By Smilin on 10/22/2010 5:06:49 PM , Rating: 3
This thing is so bad I thought initially it was a spoof. Particualrly this really cool feature.....

It allows the OEM, SN, PN and others to be hidden but easily accessed. HP has done this on their servers for some time.

My crappy iPad doesn't even have an Ctrl+Alt+Del button :(

You mean your iPad doesn't have a hardware button to send a non-maskable interrupt to the CPU and hand control to a security process. Meh, you're using an oversized cellphone for an OS that runs everything as root. I wouldn't expect it to be concerned with multiuser security...HIPA legislation is though :P

Or a stylus :( :(

I know. This device will allow both multitouch and precise selection with a pointing device. A clear weakness of the iPad. Windows 7 also can tell the difference between a pen tip and a hand resting on the screen to hold said pen. I suppose you can still fingerpaint with your iPad but good luck with handwriting recognition.


This thing will tank.

Doubt it. There is a lot of pent up demand from consumers that want a real computer instead of a cell-phone-sans-phone. Thank the iPad for whetting their appetite I suppose.

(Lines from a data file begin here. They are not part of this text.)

(** * ETLPassing_the_Way: the news ETL pipeline

    A shallow embedding of [multi_parser.py], [etl_pipe.py],
    [models/article.py] and [schemas/article.py], and the properties of the
    fetch / extract / gather / aggregate / serialise pipeline.

    Conventions of the embedding.
    - A Python [str] is a Rocq [string]; each character stands for one code
      point below 256.
    - Code that can raise returns a [result]; code that also talks to the
      session or to the logger runs in the monad [M], whose state is the
      list of requests sent and the list of log records written.
    - The libraries the program calls are not part of the repository.  What
      the program needs of them is either written out from their documented
      behaviour (the tag search of bs4, [asyncio.gather], the field-wise
      dump and load of a marshmallow schema) or taken as a parameter of the
      development: the HTML parser, the network, and the two URL validators
      ([pydantic.HttpUrl] for the model, [marshmallow.fields.Url] for the
      schema). *)

From Stdlib Require Import Ascii.
From stdpp Require Import base option list strings gmap.

(** ** Strings *)

(** [str.isspace] on one character (code points below 256). *)
Definition isspace (c : ascii) : bool :=
  let n := nat_of_ascii c in
  (((9 <=? n) && (n <=? 13)) || ((28 <=? n) && (n <=? 32))
   || (n =? 133) || (n =? 160))%nat.

Fixpoint lstrip (s : string) : string :=
  match s with
  | EmptyString => EmptyString
  | String c s' => if isspace c then lstrip s' else s
  end.

Fixpoint rstrip (s : string) : string :=
  match s with
  | EmptyString => EmptyString
  | String c s' =>
      match rstrip s' with
      | EmptyString => if isspace c then EmptyString else String c EmptyString
      | r => String c r
      end
  end.

(** [s.strip()] *)
Definition strip (s : string) : string := rstrip (lstrip s).

(** Truthiness of an optional string, as in [if title and ...]: [None] and
    the empty string are false. *)
Definition truthy (o : option string) : bool :=
  match o with
  | Some (String _ _) => true
  | _ => false
  end.

(** ** The parsed document (bs4) *)

(** A node of the tree bs4 builds.  Of a tag's attributes the program reads
    [class] (which bs4 stores as the list of its space-separated values) and
    [href]; [None] is an attribute that is not there. *)
#[warnings="-register-all"]
Inductive PageElement : Type :=
  | NavigableString (s : string)
  | Tag (name : string) (class_ : option (list string))
        (href : option string) (contents : list PageElement).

iPad will sell over 25 million in 2011.

I expect it will do very well. They don't have the production to handle 25 though. Once they do they'll need to take it global to reach that number.

By themaster08 on 10/23/2010 12:12:18 PM , Rating: 2
It allows the OEM, SN, PN and others to be hidden but easily accessed. HP has done this on their servers for some time.
I'm sure Tony is well aware of this considering his experience of IT in the enterprise market.

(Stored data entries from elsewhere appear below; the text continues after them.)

(** * The Python instrumenter of [.ai-agents/logging/runtime/adapters/python.adapter.py]

    A shallow embedding of the instrumentation adapter: the syntax tree the
    adapter rewrites, the two [ast.NodeTransformer] subclasses
    ([ReturnTransformer] and [FunctionWrapper]), the instrumentation policy,
    and the file operations of [PythonInstrumenter] over an explicit file
    store with exceptions. *)

From Stdlib Require Import ZArith Ascii String.
From stdpp Require Import gmap strings list fin_maps.

Local Open Scope string_scope.

#[local] Set Warnings "-register-all".

(** ** Syntax trees

    The part of Python's [ast] that the adapter looks at or builds.
    Expressions never contain statements, so the expression forms the adapter
    does not build itself are kept as source text ([OtherExpr]).  Statements
    without statements of their own ([pass], [import], [global], ...) are
    [Simple]; the compound statements not listed ([async for],
    [async with], [match]) are traversed like [For], [With] and [If]. *)

Inductive constant : Type :=
| CStr (s : string)
| CInt (z : Z)
| CNone.

Inductive expr : Type :=
| Name (id : string)
| Constant (value : constant)
| Attribute (value : expr) (attr : string)
| Call (func : expr) (args : list expr)
| Dict (keys values : list expr)
| OtherExpr (src : string).

(** [ast.arguments]: only [args] (the plain positional parameters) is read by
    the adapter; the other parameter kinds are carried along untouched. *)
Record arguments : Type := mk_arguments {
  posonlyargs : list string;
  args : list string;
  vararg : option string;
  kwonlyargs : list string;
  kwarg : option string
}.

Inductive stmt : Type :=
| FunctionDef (name : string) (a : arguments) (body : list stmt)
              (decorator_list : list expr)
| AsyncFunctionDef (name : string) (a : arguments) (body : list stmt)
                   (decorator_list : list expr)
| ClassDef (name : string) (bases : list expr) (body : list stmt)
           (decorator_list : list expr)
| Return (value : option expr)
| Assign (targets : list expr) (value : expr)
| Expr (value : expr)
| Raise (exc : option expr)
| If (test : expr) (body orelse : list stmt)
| For (target iter : expr) (body orelse : list stmt)
| While (test : expr) (body orelse : list stmt)
| With (items : list expr) (body : list stmt)
| Try (body : list stmt) (handlers : list excepthandler)
      (orelse finalbody : list stmt)
| Simple (src : string)
with excepthandler : Type :=
| ExceptHandler (type : option expr) (name : option string) (body : list stmt).

Inductive module : Type :=
| Module (body : list stmt).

I expect it will do very well. They don't have the production to handle 25 though. Once they do they'll need to take it global to reach that number.
When other tablets start to saturate the market, Tony will be back with his excuse that market share means nothing.

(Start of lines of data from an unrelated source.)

Lemma deepDiff_total_aux hash : forall fuel h l r o,
  (stackOK (length h) (default [] (stack o)) /\
   length h + 2 <= fuel + length (stackAddrs (default [] (stack o))))
    \/ (isRef l = false /\ 1 <= fuel) ->
  exists h' cs, deepDiff hash fuel h l r o = Some (h', cs) /\ length h' = length h.
Proof.
  induction fuel as [|fuel IH]; intros h l r o Hfuel.
  { destruct Hfuel as [[[Hnd Hlt] ?]|[_ ?]]; [|lia].
    pose proof (bounded_NoDup_length _ _ Hnd Hlt). lia. }
  rewrite deepDiff_S. unfold deepDiffBody. cbv zeta.
  set (bothRegexp := String.eqb (realTypeOf h l) "regexp" && String.eqb (realTypeOf h r) "regexp").
  set (lhs := if bothRegexp then regexpToString h l else l).
  set (rhs := if bothRegexp then regexpToString h r else r).
  set (st := default [] (stack o)) in *.
  set (p := if keyTruthy (key o) then _ else _).
  assert (HA : isRef lhs = true ->
    stackOK (length h) st /\ length h + 2 <= S fuel + length (stackAddrs st)).
  { intros Href. destruct Hfuel as [?|[Hnr _]]; [done|]. exfalso.
    subst lhs. rewrite regexpToString_nonref in Href by done.
    destruct bothRegexp; congruence. }
  clearbody lhs rhs p. clear Hfuel bothRegexp.
  repeat match goal with
  | |- exists _ _, (if ?c then _ else _) = _ /\ _ => destruct c eqn:?
  end; eauto.
  all: match goal with
       | H : truthy _ && truthy _ && String.eqb (typeof _) "object" = true |- _ =>
           apply andb_true_iff in H as [[Hl Hr]%andb_true_iff Hobj]
       end.
  all: pose proof (truthy_object_isRef _ Hl Hobj) as Hrefl.
  all: destruct lhs as [| | | | |a]; try done.
  all: destruct (HA eq_refl) as [Hst HA']; clear HA.
  all: match goal with
       | H : existsb _ _ = false |- _ => apply existsb_stack_addr in H; rename H into Hnew
       end.
  all: assert (Hrec : a < length h -> forall h0 l0 r0 k, length h0 = length h ->
         exists h' cs,
           deepDiff hash fuel h0 l0 r0
             (Opts (prefilter o) (orderIndependent o) (Some k) (Some p)
                   (Some (Frame (VRef a) rhs :: st))) = Some (h', cs)
           /\ length h' = length h)
    by (intros Ha h0 l0 r0 k Hh0; rewrite <- Hh0; apply IH; left; simpl; split;
        [ rewrite Hh0; now apply stackOK_push
        | unfold stackAddrs; simpl; fold (stackAddrs st); lia ]).
  - assert (Ha : a < length h).
    { unfold isArray in *. simpl in *. destruct (h !! a) eqn:E; [|congruence].
      now apply lookup_lt_Some in E. }
    match goal with
    | |- context [arrayLoop ?rec ?hs ?l ?r ?m] =>
        destruct (arrayLoop_total (length h) rec (Hrec Ha) m hs l r) as (h1 & c1 & -> & Hh1)
    end.
    { destruct (orderIndependent o); [|done]. now rewrite !sortInPlace_length. }
    simpl. eauto.
  - destruct (h !! a) as [ob|] eqn:E.
    + assert (Ha : a < length h) by now apply lookup_lt_Some in E.
      match goal with
      | |- context [lhsKeysLoop ?rec ?hs ?l ?r ?ks ?rk] =>
          destruct (lhsKeysLoop_total (length h) rec (Hrec Ha) ks hs l r rk eq_refl)
            as (h1 & c1 & rk1 & -> & Hh1)
      end.
      simpl.
      match goal with
      | |- context [rhsKeysLoop ?rec ?hs ?r ?rk] =>
          destruct (rhsKeysLoop_total (length h) rec rk hs r) as (h2 & c2 & -> & Hh2)
      end; [intros; now apply (Hrec Ha) | done |].
      simpl. eauto.
    + unfold ownKeys at 1. simpl. rewrite E. simpl.
      match goal with
      | |- context [rhsKeysLoop ?rec ?hs ?r ?rk] =>
          destruct (rhsKeysLoop_total (length h) rec rk hs r) as (h2 & c2 & -> & Hh2)
      end; [| done | simpl; eauto].
      intros h0 r0 k Hh0. rewrite <- Hh0. apply IH.
      right. split; [done|]. destruct Hst as [Hnd Hlt].
      pose proof (bounded_NoDup_length _ _ Hnd Hlt). lia.
Qed.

RE: I thought they would at least try....
By tcjake on 10/25/2010 11:08:26 AM , Rating: 1
If you want to pretend to be in the healthcare IT industry as least spell HIPPA correctly.

Also, who in their right mind would use a iPad/tablet device as a multiuser device?

What physician in the ICU do you know that says here use my device I have nothing else to do after rounds?

Your obviously an IT "support" guy, not a heathcare IT leader. Always roadblocks, never working solutions.

By Smilin on 10/25/2010 11:31:09 AM , Rating: 1
If you want to pretend to be in the healthcare IT industry as least spell HIPPA correctly.

OH Man that's rich. Did you ever think maybe it was a typo and not me trying to "pretend I'm in the healthcare industry". I mean really, you took a missing letter and jumped waaaaayyyy over there to some conspiracy instead of thinking, "Hm. He had a typo on der intarwebz."

But hey right back at ya. If you're going to be a conspiratorial condescending grammar NAZI at least spell HIPAA right yourself. Douchebag.